Le fils reconnut la vérité de ces paroles, et de nouveau, il tomba d’accord de ce que disait son père. Il se mit à la recherche des terres à vendre, et ne s’enquit plus des maisons. Seulement il désirait que le voisin eût bientôt fini la sienne, afin de l’acquérir et d’y mettre la dernière main, selon sa fantaisie. Les plans de l’homme riche réussirent ; le résultat justifia ses discours. Il y a deux vers du Chi-king, qui sont applicables à ce cas :

À peine l’oiseau soigneux a-t-il achevé son nid,
Qu’un autre survient et s’en empare.

L’homme qui faisait bâtir descendait de Chun-hoa. Son nom de famille était Iu, son nom propre Hao, et son surnom Sou-chin. Il se plaisait à lire des ouvrages de poésie, mais il n’aspirait point à devenir lui-même un littérateur distingué. Par indolence de caractère, il avait de l’aversion pour tout emploi, et il n’était pas taillé pour être mandarin. Il n’avait donc jamais désiré d’acquérir de la renommée, et il se contentait de chanter et de boire. De tels goûts ne pouvaient le conduire qu’à la pauvreté.

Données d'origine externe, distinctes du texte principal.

(** X10.  [admin_logout] takes the two keys of the administrator out of the
    session and queues its notice; every other key stays, so a member who is
    logged in in the same session stays logged in, and the tables are not
    touched.  After it the pages of the administration redirect to the admin
    login. *)
Theorem admin_logout_spec (w : world) :
  (App.admin_logout w).1 = redirect ep_admin_login
  /\ db (App.admin_logout w).2 = db w
  /\ session (App.admin_logout w).2 !! "is_admin"%string = None
  /\ session (App.admin_logout w).2 !! "admin_username"%string = None
  /\ (forall k, k <> "is_admin"%string -> k <> "admin_username"%string ->
        k <> "_flashes"%string ->
        session (App.admin_logout w).2 !! k = session w !! k)
  /\ (forall env m req,
        (App.user_profile env m req (App.admin_logout w).2).1
        = (App.user_profile env m req w).1)
  /\ (forall env m req,
        (App.admin_view_profile env m req (App.admin_logout w).2).1 = redirect ep_admin_login)
  /\ (forall env numeric_affinity order_by_name req,
        (App.admin_bulk_edit env numeric_affinity order_by_name req (App.admin_logout w).2).1
        = redirect ep_admin_login).
Proof.
  assert (Hs : forall k, k <> "_flashes"%string ->
            session (App.admin_logout w).2 !! k
            = delete "admin_username"%string (delete "is_admin"%string (session w)) !! k).
  { intros k Hk. unfold App.admin_logout, bind, ret, session_pop, flash, with_session.
    cbn [fst snd db session calls]. apply lookup_insert_ne. congruence. }
  assert (Hadmin : session (App.admin_logout w).2 !! "is_admin"%string = None).
  { rewrite Hs by discriminate. rewrite lookup_delete_ne by discriminate.
    apply lookup_delete_eq. }
  assert (Hother : forall k, k <> "is_admin"%string -> k <> "admin_username"%string ->
            k <> "_flashes"%string ->
            session (App.admin_logout w).2 !! k = session w !! k).
  { intros k H1 H2 H3. rewrite Hs by exact H3.
    rewrite !lookup_delete_ne by congruence. reflexivity. }
  split; [reflexivity|]. split; [reflexivity|]. split; [exact Hadmin|].
  split; [rewrite Hs by discriminate; apply lookup_delete_eq|].
  split; [exact Hother|].
  split.
  { intros env m req.
    assert (Hl : session (App.admin_logout w).2 !! "logged_in"%string
                 = session w !! "logged_in"%string) by (apply Hother; discriminate).
    assert (Hm : session (App.admin_logout w).2 !! "member_id"%string
                 = session w !! "member_id"%string) by (apply Hother; discriminate).
    destruct (decide (truthy (session w !! "logged_in"%string) = true
                      /\ session w !! "member_id"%string = Some (VStr m))) as [[H1 H2]|Hno].
    - unfold App.user_profile, bind, ret, session_get.
      rewrite Hl, Hm, H1, H2, bool_decide_eq_true_2 by reflexivity. cbn [negb orb].
      unfold UserDB.get_user_by_id, bind, ret, called, get_db. cbn [db session calls fst snd].
      change (db (App.admin_logout w).2) with (db w).
      destruct (users (db w) !! m) as [r|]; cbn [fmap option_fmap option_map];
        [|reflexivity].
      apply show_profile_response.
    - rewrite (user_profile_redirects env m req w Hno).
      rewrite user_profile_redirects; [reflexivity|]. rewrite Hl, Hm. exact Hno. }
  split.
  - intros env m req. unfold App.admin_view_profile, App.admin_required, bind, ret, session_get.
    rewrite Hadmin. reflexivity.
  - intros env numeric_affinity order_by_name req.
    unfold App.admin_bulk_edit, App.admin_required, bind, ret, session_get.
    rewrite Hadmin. reflexivity.
Qed.
Record prediction_view := {
  label : string;
  probabilities : option Q * option Q;
  explained : explanation
}.

Record page := {
  global_importance_df_sorted : pd.frame;
  predicted : option prediction_view
}.

Section script.

(** The environment of a run: the sorting routine of the library, numpy's
    exponential, the unpickler and the database clock. *)
Variable argsort : bool → list Q → list nat.
Variable exp : Q → Q.
Variable joblib_load : string → result Model.
Variable now : Z.

(** Line 28 *)
Definition load_model (selected_model_name : string) : result Model :=
  match pd.assoc selected_model_name model_paths with
  | Some path => joblib_load path
  | None => Raise (KeyError selected_model_name)
  end.

(** Lines 65-81 *)
Definition global_importance_view (selected_model_name : string)
    (model : Model) : result pd.frame :=
  df ← global_importance_df selected_model_name model;
  pd.sort_values argsort df "Importance" true.

(** Lines 132-148 *)
Definition explain_lr (model : Model) (input_df : list (string * Q))
  : result explanation :=
  coef ← getattr "coef_" (coef_ model);
  coefs ← getitem coef 0;
  icpt ← getattr "intercept_" (intercept_ model);
  intercept ← getitem icpt 0;
  d ← np.dot (row_values input_df) coefs;
  let log_odds := np.add_scalar intercept d in
  let probability := map (λ x, 1 / (1 + exp (- x)))%Q log_odds in
  contributions ← lr_feature_contributions coefs (row_values input_df);
  sorted ← pd.sort_values argsort contributions "Contribution" false;
  mret {| log_odds := Some log_odds; probability := Some probability;
          feature_contributions := contributions;
          feature_contributions_sorted := sorted |}.

(** Lines 155-167 *)
Definition explain_tree (model : Model) (input_df : list (string * Q))
  : result explanation :=
  contributions ← tree_feature_contributions model (row_values input_df);
  sorted ← pd.sort_values argsort contributions "Contribution" false;
  mret {| log_odds := None; probability := None;
          feature_contributions := contributions;
          feature_contributions_sorted := sorted |}.

Definition explain (selected_model_name : string) (model : Model)
    (input_df : list (string * Q)) : result explanation :=
  if String.eqb selected_model_name "Logistic Regression"
  then explain_lr model input_df
  else explain_tree model input_df.

Definition opt_float (x : option Q) : sql.value :=
  match x with Some q => sql.Float q | None => sql.NULL end.

(** Lines 174-186: the INSERT statement with its five parameters. *)
Definition insert_prediction (selected_model_name label : string)
    (proba : option Q * option Q) (input : list (string * Q))
    (c : sql.connection) : result sql.connection :=
  sql.insert_into now "predictions"
    [ ("model_name", sql.Text selected_model_name);
      ("prediction", sql.Text label);
      ("prediction_proba_benign", opt_float proba.1);
      ("prediction_proba_malignant", opt_float proba.2);
      ("input_data", sql.Json input) ] c.

(** Lines 107-188: the body of [if st.sidebar.button("Predict")]. *)
Definition on_predict (selected_model_name : string) (model : Model)
    (input : list (string * Q)) (c : sql.connection)
  : result (prediction_view * sql.connection) :=
  prediction ← predict model input;
  prediction_proba ←
    match predict_proba model with
    | Some f => Some <$> f input
    | None => mret None
    end;
  p ← getitem prediction 0;
  let label := prediction_result p in
  proba ← class_probabilities prediction_proba;
  e ← explain selected_model_name model input;
  c' ← insert_prediction selected_model_name label proba input c;
  mret ({| label := label; probabilities := proba; explained := e |},
        sql.commit c').

(** One run of the script over the database [db]: the committed relations
    when the run ends (normally or by an exception), and what the page
    shows. *)
Definition app (w : widgets) (db : gmap string sql.table)
  : gmap string sql.table * result page :=
  match load_model (selectbox w) with
  | Raise e => (db, Raise e)
  | Ok model =>
      let c := ensure_schema (sql.connect db) in
      match global_importance_view (selectbox w) model with
      | Raise e => (sql.committed c, Raise e)
      | Ok gi =>
          if button w then
            match on_predict (selectbox w) model (input_data w) c with
            | Raise e => (sql.committed c, Raise e)
            | Ok (v, c') =>
                (sql.committed c',
                 Ok {| global_importance_df_sorted := gi;
                       predicted := Some v |})
            end
          else
            (sql.committed c,
             Ok {| global_importance_df_sorted := gi; predicted := None |})
      end
  end.

End script.

(** ** What the library promises of its sorting routine

    Under the default [kind='quicksort'] the indexer is a permutation of
    the row positions that puts the keys in order; the documentation of
    [sort_values] names only [mergesort] and [stable] as stable. *)

Definition key_order (ascending : bool) : relation Q :=
  if ascending then Qle else flip Qle.

Definition argsort_contract (argsort : bool → list Q → list nat) : Prop :=
  ∀ ascending keys,
    argsort ascending keys ≡ₚ seq 0 (length keys) ∧
    Sorted (key_order ascending) (pd.take (argsort ascending keys) keys).

(** Two routines that keep this promise: a merge sort on (position, key)
    pairs that puts equal keys in the order of their positions
    ([stable = true]) or in the opposite order ([stable = false]). *)

Definition before (ascending stable : bool) (a b : nat * Q) : bool :=
  match (a.2 ?= b.2)%Q with
  | Lt => ascending
  | Gt => negb ascending
  | Eq => if stable then (a.1 <=? b.1)%nat else (b.1 <=? a.1)%nat
  end.

Definition argsort_with (stable ascending : bool) (keys : list Q) : list nat :=
  (merge_sort (λ a b, Is_true (before ascending stable a b)) (imap pair keys)).*1.

(** Rows with equal scores appear in the order of the feature schema:
    [labels] are the row labels (schema positions) and [scores] the sort
    keys of a presented frame. *)
Definition ties_in_schema_order (labels : list nat) (scores : list Q) : Prop :=
  ∀ p q i j x y,
    (p < q)%nat →
    labels !! p = Some i → labels !! q = Some j →
    scores !! p = Some x → scores !! q = Some y →
    (x == y)%Q → (i < j)%nat.

(** A presented frame is a reordering of the rows of the frame it was
    sorted from by one indexer, and its sort keys are in order. *)
Definition presents (ascending : bool) (by_ : string)
    (unsorted sorted : pd.frame) : Prop :=
  ∃ indexer keys,
    indexer ≡ₚ seq 0 (length keys) ∧
    pd.getcol unsorted by_ = Ok (pd.NumCol keys) ∧
    pd.index sorted = pd.take indexer (pd.index unsorted) ∧
    (∀ name, pd.getcol sorted name = pd.take_col indexer <$> pd.getcol unsorted name) ∧
    pd.getcol sorted by_ = Ok (pd.NumCol (pd.take indexer keys)) ∧
    Sorted (key_order ascending) (pd.take indexer keys).

(** The last row of the [predictions] table and a field of a row. *)
Definition last_prediction (db : gmap string sql.table)
  : option (list (string * sql.value)) :=
  t ← db !! "predictions"; last (sql.tbl_rows t).

Definition field (name : string) (row : list (string * sql.value))
  : option sql.value := pd.assoc name row.

(** The two probability fields of a stored row are both null or both
    non-null. *)
Definition both_or_neither (row : list (string * sql.value)) : Prop :=
  ∃ benign malignant,
    field "prediction_proba_benign" row = Some benign ∧
    field "prediction_proba_malignant" row = Some malignant ∧
    (benign = sql.NULL ↔ malignant = sql.NULL).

Durant tout le cours de sa vie, il n’avait fait consister ses délices qu’à dessiner des jardins et qu’à bâtir des maisons de plaisance. Depuis le commencement de l’année jusqu’à la fin, il ne se passait pas un jour sans qu’il ajoutôt quelque chose à son ouvrage. Il souhaitait surtout que la maison qu’il élevait actuellement fût au-dessus du genre ordinaire, et que rien ne manquât à sa perfection. Il se disait : « Que d’autres possèdent de vastes champs et un grand nombre d’arpens de terre ; leurs plaisirs et leurs richesses les occupent, mais ils n’auraient aucune influence sur moi ! » Il n’y avait que trois choses auxquelles il s’intéressât réellement, et qu’il était décidé à se procurer de la meilleure qualité : c’étaient la maison qu’il habitait ; le lit dans lequel il se couchait, et le cercueil où il devait reposer après sa mort. Entretenant ces idées dans son sein[13], il se livrait à son ouvrage de terre et de bois[14] avec une constance infatigable.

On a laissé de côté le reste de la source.